María Antonieta, me repito, y me digo que sí, que de otra manera no es posible. Cuando me trae el vino, lo miro, me devuelve la mirada diciéndome qué miras, chusma, y le pregunto qué pasa con don Julio.

—¿Ese viejo enclenque? Fue a cobrar la jubilación —me responde un tanto indignada.

A las cinco de la tarde, cuando salgo a ver quién me busca, lo veo, con los dos factores de poder a cuestas: ha cobrado la jubilación, ése es el primero. El segundo me lo confiesa, desbordando eurekas largamente postergadas.

—Esta noche... esta noche... ya casi lo tengo —y me agarra del brazo como enloquecido—. Tiene que acompañarme.

Le explico que no puedo y le invento una salida con una mina. Aprueba mis razones agregando algo de su juventud, de una mujer que quiso mucho, pero eso ya pasó.

—No importa, no importa. Mañana es día de gloria. Cuando yo pegue el grito, ojalá que usted esté. Quiero que sea el primero en... No, el segundo, el segundo. La primera va a ser ella. La voy a envolver con el fideo, ¡va a ser la primera momia envuelta en fideos!

Me da una palmada en la mejilla, los ojos se le salen, y sin despedirse se va. El ascensorista me mira y con los dedos me pregunta quién es ese piantado.

 

Es posible que me haya contagiado la locura o la lucidez. Me levanto a las siete y media, espero que la tana salga y la sigo en todo su recorrido, almacenes, ferias, mercados, con su paje al lado, Alfonso, alegre en su cometido, de discutir y protestar por los precios y el peso. Llena dos bolsones enormes con una impresionante variedad de artículos que nunca veo en la mesa, pero ni un solo fideo, ni siquiera un paquetito, ni el más mínimo dedalito.

Al mediodía lo encuentro en su trono.
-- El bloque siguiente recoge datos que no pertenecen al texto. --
Lemma remove_color_ok fuel : ∀ p t n, (length p ≤ fuel)%nat → balanced n t → fits (S n) p →
  ∃ t', RB_REMOVE_COLOR fuel t p = Ok t' ∧ valid t' ∧ inorder t' = inorder (zip t p).
Proof.
  assert (∀ fuel u p, is_red u = true → RB_REMOVE_COLOR fuel u p = Ok (zip (paint RB_BLACK u) p)) as Hred.
  { intros [] u p Hu; cbn [RB_REMOVE_COLOR]; by rewrite Hu. }
  induction fuel as [|fuel IH]; intros p t n Hl Hb Hf; destruct (is_red t) eqn:Hr.
  1, 3: rewrite Hred by done; eexists; (split; [reflexivity|]); (split; [|apply zip_same, paint_inorder]);
    (destruct t as [|[] l x r]; [done..|]); destruct Hb as (? & ? & _); by apply (zip_valid p (S n)).
  - destruct p; [|simpl in Hl; lia]. cbn [RB_REMOVE_COLOR]. rewrite Hr. eexists. split; [reflexivity|]. split; [by eapply valid_black|apply paint_inorder].
  - cbn [RB_REMOVE_COLOR]. rewrite Hr. destruct p as [|parent p]; [eexists; split; [reflexivity|]; split; [by eapply valid_black|apply paint_inorder]|].
    destruct (fr_sibling parent) as [|[] l y r] eqn:Es.
    + destruct Hf as [Hs _]. by rewrite Es in Hs.
    + apply (remove_round_ok _ _ _ _ n); [done|done|by rewrite Es|done|intros u Hu; by apply Hred|]. intros Hc u Hu Hur. apply (IH p u (S n)); [simpl in Hl; lia|done|].
      destruct Hf as [_ Hf]. by rewrite Hc in Hf.
    + cbv zeta. destruct parent as [s c x sib]. cbn [fr_sibling fr_side fr_elm] in *. subst sib. destruct Hf as [Hs Hf]. cbn [fr_sibling fr_color] in *.
      destruct Hs as (Hl' & Hr' & Hlr & Hrr). destruct c; [|by destruct Hf].
      destruct (remove_round_ok (RB_REMOVE_COLOR fuel) t (mkFrame s RB_RED x (near s (RB_NODE RB_RED l y r)))
        (mkFrame s RB_BLACK y (near (opposite s) (RB_NODE RB_RED l y r)) :: p) n) as (t' & E & Hv & Hi); [done| | |done|intros u Hu; by apply Hred|done|].
      * by destruct s; cbn.
      * by destruct s.
      * exists t'. split_and!; [exact E|done|]. rewrite Hi. cbn [zip foldl]. apply zip_same. unfold plug. cbn [fr_side fr_color fr_elm fr_sibling].
        destruct s; cbn; rewrite <- ?app_assoc; cbn; by rewrite <- ?app_assoc.
Qed.

(** A position in a valid tree. *)
Definition good t p : Prop := ∃ n, balanced n t ∧ fits n p ∧ (is_red t = true → black_above p).
Lemma good_zip t p : good t p → valid (zip t p).
Proof. intros (n & ? & ? & ?). by eapply zip_valid. Qed.
Lemma good_root t : valid t → good t [].
Proof. intros [Hr [n Hb]]. exists n. split_and!; [done..|by rewrite Hr]. Qed.
Lemma good_down s c a x b p : good (node s c a x b) p → good a (mkFrame s c x b :: p).
Proof.
  intros (n & Hb & Hf & Hr). rewrite red_node in Hr. destruct c.
  - apply balanced_black in Hb as (m & -> & Ha & Hb). exists m. split_and!; [done..|by cbn].
  - apply balanced_red in Hb as (Ha & Hb & Har & Hbr). exists n. split_and!; [done| |by rewrite Har]. cbn. auto.
Qed.
Lemma locate_good elm t : ∀ p, good t p → let '(u, q) := rb_locate elm t p in good u q ∧ zip u q = zip t p.
Proof.
  induction t as [|c l IHl x r IHr]; intros p Hg; cbn [rb_locate]; [done|]. cbv zeta. destruct (cmp elm x <? 0); [|destruct (0 <? cmp elm x); [|done]].
  - exact (IHl _ (good_down LEFT c l x r p Hg)).
  - exact (IHr _ (good_down RIGHT c r x l p Hg)).
Qed.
A propósito, no le digo nada. No mira, sabiendo que estoy adoptando una postura.

—Esta tarde, cuando duerma la siesta, de dos a tres y media.

Alfonso trae unos fideos con tuco, él me reitera el origen de tallarines a la Bianchi de Rossi y agrega que el tuco es un colorante inventado por ella. Luego levanta un fideo solo, lo mira, sonríe, y con fruición homicida, se lo come.

 

A las tres y media la telefonista me informa que hay un llamado para mí, recién cuando voy a decir hola me acuerdo del fideo y se me doblan las rodillas, y del otro extremo, la tana, en total estado de histeria, me ruega que vaya, le pregunto para qué, me dice algo de don Julio, y pienso ahora escucho un tiro y mañana salgo en La Razón como amigo del occiso.

Llego, las viejas lloran, el patrón se toma de la cabeza, pero no veo policías, y me calmo. Subo. Tres o cuatro pensionistas están en la puerta de la 9, con un desconsuelo tan ortodoxo que pienso en lo peor. No tengo tiempo de entrar: la tana y un tipo salen, ella me ve, me presenta, no sé por qué me da jerarquías, algo así como único pariente que alcanzo a escuchar o que imagino. El tipo, médico, toma mi nombre, dice por ahora nada más, la ambulancia va a llegar en seguida y la tana lagrimea.

—Usted sabe que yo en verdad lo quería mucho. Tanto tiempo aquí... quién diría. Si ayer mismo estábamos hablando…

A mí también me cuesta creerlo y atisbo por entre la puerta la colcha que cubre sus pies y no me atrevo a más. Sólo a preguntarle a la tana:

—¿Cómo fue?

—No sé. Escuché un grito fuerte que me asustó. Salí y lo vi en la cocina, en el suelo, muerto. Oh, madonna, madonna santa…

—Síncope cardíaco —me dice el médico, mientras lo acompaño—. La emoción tiene que haber sido muy violenta. La rigidez no era la común, sino consecuencia de una emoción muy violenta. Inclusive, la crispación de sus manos me llamó mucho la atención. Tuve que hacer un gran esfuerzo para poder abrirlas, y cuando lo logré, fíjese qué extraño: tenía apretados unos trocitos de algo blancuzco, completamente desmenuzados.

  • Bernardo Jobson
    Jobson, Bernardo

    Bernardo Jobson (Vera, provincia de Santa Fe, 1928-Buenos Aires, 1986) fue periodista en los diarios La Opinión y Tiempo Argentino entre otros, traductor y redactor publicitario. Escribió los libros Memorias de un soldado raso y Veinticinco watts, aunque los originales se extraviaron, por lo que estos se consideran irrecuperables; lo mismo sucedió con El carnet de Dios, el guión de una de sus obras de teatro inéditas, y la recopilación de notas humorísticas Diccionario enciclopédico argentino. Fue miembro de las revistas El Escarabajo de Oro y El Ornitorrinco. El fideo más largo del mundo (Buenos Aires, 1972) es su único libro publicado.